The Village Cafe
- Company type: Privately held
- Industry: Food and Beverage, Community Development
- Founded: 2018
- Founders: Kevon King, Mahammad Mangum, Ryan Williams
- Headquarters: Washington, D.C.
- Area served: Washington, D.C.
- Website: www.thevillagedc.space

= The Village Cafe DC =

The Village Cafe is an American community-based coffee shop and event space located in the Union Market District of Washington, D.C. Since its founding in 2018, the café has operated as a local hub for entrepreneurship, creativity, and social impact, especially among Black-owned businesses and underserved communities in the city.

== History ==

=== 2018: Founding ===
The Village Cafe was founded in 2018 by Kevon King, Mahammad Mangum, and Ryan Williams, three childhood friends and graduates of Woodrow Wilson High School in Washington, D.C. The concept was born from their desire to create a space that blended commerce with community development.

Shortly after opening at 1272 5th St NE, the café began sourcing its products from local D.C. vendors, including Ivy City Smokehouse, DC Urban Greens, and a local coffee roaster.

=== 2018–2019: community programming ===
From its first year, The Village Cafe hosted free community events, workshops, and classes in its back-room event space. Offerings included American Sign Language classes in collaboration with Gallaudet University, children's reading hours in partnership with Politics & Prose, and professional development sessions. The space, dubbed "Lab 1270," quickly became known for incubating local talent.

=== 2020: pandemic response ===
During the COVID-19 pandemic in Washington, D.C., The Village Cafe temporarily closed due to health restrictions. In response, the team partnered with the DC Fridge Collective to host a free community refrigerator providing food to residents in need. The café reopened under health guidelines and saw increased patronage amid the nationwide "Buy Black" movement following the summer 2020 protests.

=== 2020–2022: social enterprise growth and event hosting ===
The café continued to host pop-ups for local entrepreneurs through its "Neighbors" program and expanded mentorship and employment opportunities for D.C. residents. Staff were hired through city programs such as DC Career Connect and Project Empowerment.

The Village Cafe also established itself as a key event host for creative and community-centered pop-ups. Among its notable recurring events is the Get Flee marketplace, which supports local artisans and vendors.

In 2025, the café hosted a collaboration with STRIPT and BUJI Matcha for a Sunday pop-up featuring merch, drinks, and music. The event was promoted on STRIPT's verified Instagram account, which had over 47,000 followers at the time.
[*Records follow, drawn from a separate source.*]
(* ===== verification/Codec.v ===== *)
(** * The batch codec

    [src/crates/protocol/src/codec.rs]: CBOR and zstd around a validated
    [IngestBatch].  The [ciborium] and [zstd] crates are parameters; what the
    code relies on of them is [CodecLaws]. *)
From Stdlib Require Import ZArith Lia Strings.Byte.
From S2P Require Import Prelude RustStr Digest Types Fixtures Validation.
Local Open Scope string_scope.
Local Open Scope Z_scope.

(* src: src/crates/protocol/src/codec.rs:7-7 MAX_DECOMPRESSED_BATCH_BYTES *)
Definition MAX_DECOMPRESSED_BATCH_BYTES : Z := 2 * 1024 * 1024.

(** A [Read] stream: the bytes it delivers and how it ends. *)
Record Stream (E : Type) : Type := mkStream {
  st_bytes : bytes;
  st_error : option E }.
Arguments mkStream {E}.
Arguments st_bytes {E}.
Arguments st_error {E}.

(** [stream.take(n).read_to_end()]: the error is met only when the stream ends
    before the limit does. *)
Definition take_read_to_end {E} (n : Z) (s : Stream E) : result E bytes :=
  if n <=? Z.of_nat (length (st_bytes s)) then Ok (take (Z.to_nat n) (st_bytes s))
  else match st_error s with
       | Some e => Err e
       | None => Ok (st_bytes s)
       end.

Class CborApi := {
  ser_error : Type;
  de_error : Type;
  (** [ciborium::ser::into_writer] into an empty vector *)
  into_writer : IngestBatch -> result ser_error bytes;
  (** [ciborium::de::from_reader] on a cursor: the value and the position *)
  from_reader : bytes -> result de_error (IngestBatch * nat) }.
Class ZstdApi := {
  io_error : Type;
  (** [zstd::stream::encode_all] *)
  encode_all : bytes -> Z -> result io_error bytes;
  (** [zstd::stream::Decoder::new] *)
  decoder_new : bytes -> result io_error (Stream io_error) }.
(** Both crates decode what they encoded, to the end of the input. *)
Class CodecLaws `{CborApi} `{ZstdApi} : Prop := {
  cbor_roundtrip b p : into_writer b = Ok p -> from_reader p = Ok (b, length p);
  zstd_roundtrip p level c :
    encode_all p level = Ok c -> decoder_new c = Ok (mkStream p None) }.

(* src: src/crates/protocol/src/codec.rs:10-15 EncodedBatch *)
Record EncodedBatch : Type := mkEncodedBatch {
  eb_batch_id : Uuid;
  eb_payload_sha256 : string;
  eb_uncompressed_len : nat;
  eb_bytes : bytes }.
(* src: src/crates/protocol/src/codec.rs:18-22 DecodedBatch *)
Record DecodedBatch : Type := mkDecodedBatch {
  db_batch : IngestBatch;
  db_payload_sha256 : string;
  db_payload : bytes }.

Section codec.
Context `{UuidApi} `{DigestApi} `{CborApi} `{ZstdApi}.

(* src: src/crates/protocol/src/codec.rs:25-40 CodecError *)
Inductive CodecError : Type :=
| CodecError_InvalidBatch (e : ValidationError)
| CodecError_Encode (e : ser_error)
| CodecError_Decode (e : de_error)
| CodecError_Compress (e : io_error)
| CodecError_Decompress (e : io_error)
| CodecError_PayloadTooLarge
| CodecError_TrailingData.

(* src: src/crates/protocol/src/codec.rs:57-78 encode_batch *)
Definition encode_batch (batch : IngestBatch) : result CodecError EncodedBatch :=
  _ ← map_err CodecError_InvalidBatch (validate batch);
  payload ← map_err CodecError_Encode (into_writer batch);
  _ ← guard_or (Z.of_nat (length payload) <=? MAX_DECOMPRESSED_BATCH_BYTES)
        CodecError_PayloadTooLarge;
  let payload_sha256 := sha256_hex payload in
  b ← map_err CodecError_Compress (encode_all payload 9);
  mret (mkEncodedBatch (ib_batch_id batch) payload_sha256 (length payload) b).

(* src: src/crates/protocol/src/codec.rs:90-117 decode_batch_with_payload *)
Definition decode_batch_with_payload (b : bytes) : result CodecError DecodedBatch :=
  decoder ← map_err CodecError_Decompress (decoder_new b);
  payload ← map_err CodecError_Decompress
              (take_read_to_end (MAX_DECOMPRESSED_BATCH_BYTES + 1) decoder);
  _ ← guard_or (Z.of_nat (length payload) <=? MAX_DECOMPRESSED_BATCH_BYTES)
        CodecError_PayloadTooLarge;
  let payload_sha256 := sha256_hex payload in
  '(batch, position) ← map_err CodecError_Decode (from_reader payload);
  _ ← guard_or (position =? length payload)%nat CodecError_TrailingData;
  _ ← map_err CodecError_InvalidBatch (validate batch);
  mret (mkDecodedBatch batch payload_sha256 payload).

(* src: src/crates/protocol/src/codec.rs:80-88 decode_batch *)
Definition decode_batch (b : bytes) : result CodecError IngestBatch :=
  db_batch <$> decode_batch_with_payload b.

(** ** Lemmas *)
Lemma take_read_bound {E} n (s : Stream E) p :
  0 <= n -> take_read_to_end n s = Ok p -> Z.of_nat (length p) <= n.
Proof.
  intros ?. unfold take_read_to_end. destruct (Z.leb_spec n (Z.of_nat (length (st_bytes s)))).
  - intros [= <-]. rewrite length_take. lia.
  - destruct (st_error s); [done|]. intros [= <-]. lia.
Qed.
Lemma take_read_all {E} n (p : bytes) :
  Z.of_nat (length p) < n -> take_read_to_end n (mkStream (E := E) p None) = Ok p.
Proof.
  intros. unfold take_read_to_end. cbn.
  by destruct (Z.leb_spec n (Z.of_nat (length p))); [lia|].
Qed.

(** Encoding, then decoding. *)
Lemma encode_decode `{!CodecLaws} batch e :
  encode_batch batch = Ok e ->
  exists payload,
    decode_batch_with_payload (eb_bytes e)
    = Ok (mkDecodedBatch batch (eb_payload_sha256 e) payload)
    /\ eb_payload_sha256 e = sha256_hex payload
    /\ eb_uncompressed_len e = length payload /\ eb_batch_id e = ib_batch_id batch
    /\ decode_batch (eb_bytes e) = Ok batch.
Proof.
  unfold encode_batch. intros He.
  apply bind_tt_Ok in He as [Hv%map_err_Ok He].
  apply bind_Ok in He as (payload & Hp%map_err_Ok & He).
  apply bind_tt_Ok in He as [Hl%guard_or_Ok He].
  apply bind_Ok in He as (c & Hc%map_err_Ok & He). injection He as <-. cbn.
  assert (Hd : decode_batch_with_payload c
               = Ok (mkDecodedBatch batch (sha256_hex payload) payload)).
  { unfold decode_batch_with_payload. apply zstd_roundtrip in Hc as ->. cbn [map_err mbind result_bind].
    apply Z.leb_le in Hl as Hl'. rewrite take_read_all by lia. cbn [map_err mbind result_bind].
    rewrite Hl. cbn [guard_or mbind result_bind]. apply cbor_roundtrip in Hp as ->.
    cbn [map_err mbind result_bind]. rewrite Nat.eqb_refl. cbn [guard_or mbind result_bind].
    by rewrite Hv. }
  exists payload. unfold decode_batch. rewrite Hd. done.
Qed.

(** ** Properties *)

(** Decoding returns what was encoded: the same batch, the payload whose
    length and digest the encoder reported. *)
Theorem codec_roundtrip `{!CodecLaws} batch e :
  encode_batch batch = Ok e ->
  exists payload,
    decode_batch_with_payload (eb_bytes e)
    = Ok (mkDecodedBatch batch (eb_payload_sha256 e) payload)
    /\ eb_payload_sha256 e = sha256_hex payload
    /\ eb_uncompressed_len e = length payload /\ eb_batch_id e = ib_batch_id batch
    /\ decode_batch (eb_bytes e) = Ok batch.
Proof. apply encode_decode. Qed.

(** What a successful decoding went through. *)
Lemma decode_inv b d :
  decode_batch_with_payload b = Ok d ->
  batch_wf (db_batch d)
  /\ Z.of_nat (length (db_payload d)) <= 2097152
  /\ from_reader (db_payload d) = Ok (db_batch d, length (db_payload d))
  /\ db_payload_sha256 d = sha256_hex (db_payload d).
Proof.
  unfold decode_batch_with_payload. intros He.
  apply bind_Ok in He as (dec & Hdec & He).
  apply bind_Ok in He as (payload & Hp & He).
  apply bind_tt_Ok in He as [Hl%guard_or_Ok%Z.leb_le He].
  apply bind_Ok in He as ([batch pos] & Hr%map_err_Ok & He).
  apply bind_tt_Ok in He as [Hpos%guard_or_Ok%Nat.eqb_eq He].
  apply bind_tt_Ok in He as [Hv%map_err_Ok He]. injection He as <-. cbn.
  split; [by apply batch_wf_Ok|]. unfold MAX_DECOMPRESSED_BATCH_BYTES in Hl.
  split; [lia|]. by subst.
Qed.

(** Whatever the bytes, a decoded batch is well formed, came from a payload
    of at most two mebibytes that the CBOR reader consumed entirely, and is
    reported with the digest of that payload. *)
Theorem decode_sound b d :
  decode_batch_with_payload b = Ok d ->
  batch_wf (db_batch d)
  /\ Z.of_nat (length (db_payload d)) <= 2097152
  /\ from_reader (db_payload d) = Ok (db_batch d, length (db_payload d))
  /\ db_payload_sha256 d = sha256_hex (db_payload d).
Proof. apply decode_inv. Qed.

(** A stream that inflates past the limit is refused as too large, however
    long it is and however it ends: at most one byte over the limit is read. *)
Theorem decode_bomb_refused b s :
  decoder_new b = Ok s -> MAX_DECOMPRESSED_BATCH_BYTES < Z.of_nat (length (st_bytes s)) ->
  decode_batch_with_payload b = Err CodecError_PayloadTooLarge
  /\ forall p, take_read_to_end (MAX_DECOMPRESSED_BATCH_BYTES + 1) s = Ok p ->
       Z.of_nat (length p) <= MAX_DECOMPRESSED_BATCH_BYTES + 1.
Proof.
  intros Hs Hl. split; [|intros p; by apply take_read_bound].
  unfold decode_batch_with_payload.
  apply bind_Err; right. exists s. rewrite Hs. split; [done|].
  apply bind_Err; right. exists (take (Z.to_nat (MAX_DECOMPRESSED_BATCH_BYTES + 1)) (st_bytes s)).
  split.
  - unfold take_read_to_end. rewrite (proj2 (Z.leb_le _ _)) by lia. reflexivity.
  - apply bind_Err; left. apply guard_or_Err. split; [|done]. apply Z.leb_gt.
    rewrite length_take. lia.
Qed.
End codec.

(** ** Witnesses *)
Module CodecFixture.
Definition sample_batch : IngestBatch :=
  mkIngestBatch 1 (uuid7 1) 1000
    (mkClientInstance "client" (uuid7 2) "host" "linux" "0.1" 900)
    [mkTaskUpload sample_snapshot [] [] [] []]
    [mkHeartbeat (uuid7 3) "client" (uuid7 2) 1000 0 1 IntegrityState_Complete None].

(** A CBOR writer that knows one batch, and a zstd whose frames are stored
    blocks; a frame of type 1 is a run of zeros of the given length. *)
#[export] Instance cbor : CborApi := {|
  ser_error := unit; de_error := unit;
  into_writer b := if decide (b = sample_batch) then Ok [x2a; x2b] else Err tt;
  from_reader p := if decide (take 2 p = [x2a; x2b]) then Ok (sample_batch, 2%nat) else Err tt |}.
#[export] Instance zstd : ZstdApi := {|
  io_error := unit;
  encode_all p _ := Ok (x02 :: p);
  decoder_new b := match b with
                   | x02 :: p => Ok (mkStream p None)
                   | x01 :: n => Ok (mkStream (replicate (Z.to_nat (be_val n)) x00) None)
                   | _ => Err tt
                   end |}.
#[export] Instance laws : CodecLaws.
Proof.
  split.
  - intros b p. cbn. case_decide; [|done]. intros [= <-]. subst. cbn. done.
  - intros p level c [= <-]. done.
Qed.

Lemma codec_roundtrip_witness : exists e payload, encode_batch sample_batch = Ok e
  /\ decode_batch_with_payload (eb_bytes e)
     = Ok (mkDecodedBatch sample_batch (eb_payload_sha256 e) payload).
Proof.
  assert (Hok : is_ok (encode_batch sample_batch) = true) by (vm_compute; reflexivity).
  destruct (encode_batch sample_batch) as [e|] eqn:E; [|discriminate Hok].
  destruct (codec_roundtrip sample_batch e E) as (payload & Hd & _). by exists e, payload.
Defined.

Lemma decode_sound_witness : exists d, decode_batch_with_payload [x02; x2a; x2b] = Ok d
  /\ batch_wf (db_batch d).
Proof.
  assert (Hok : is_ok (decode_batch_with_payload [x02; x2a; x2b]) = true)
    by (vm_compute; reflexivity).
  destruct (decode_batch_with_payload [x02; x2a; x2b]) as [d|] eqn:E; [|discriminate Hok].
  destruct (decode_sound _ _ E) as [Hw _]. by exists d.
Defined.

Lemma zstd_run n : decoder_new (x01 :: n) = Ok (mkStream (replicate (Z.to_nat (be_val n)) x00) None).
Proof. reflexivity. Qed.
Lemma decode_bomb_refused_witness :
  decode_batch_with_payload [x01; x20; x00; x01] = Err CodecError_PayloadTooLarge.
Proof.
  refine (proj1 (decode_bomb_refused [x01; x20; x00; x01] _ (zstd_run _) _)).
  cbn [st_bytes]. rewrite length_replicate, Z2Nat.id; [reflexivity | by vm_compute].
Defined.
End CodecFixture.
=== 2023–2025: expansion ===
By 2023, the café had supported dozens of local ventures and cultural programs. In 2025, The Village Cafe announced its relocation to a larger space on Penn Street NE in Union Market. The new location, expected to open in fall 2025, is designed to support expanded programming, youth development, and business incubation.

During the transition period, the café has continued operating through weekend pop-ups and event-based service.

== Community impact ==
The Village Café has been profiled by the Local Initiatives Support Corporation (LISC) for its community-driven business model and focus on local empowerment."Village DC" (2023) Through its hiring practices, collaborative events, and focus on underserved communities, the café has functioned as a model for socially responsible entrepreneurship in Washington, D.C.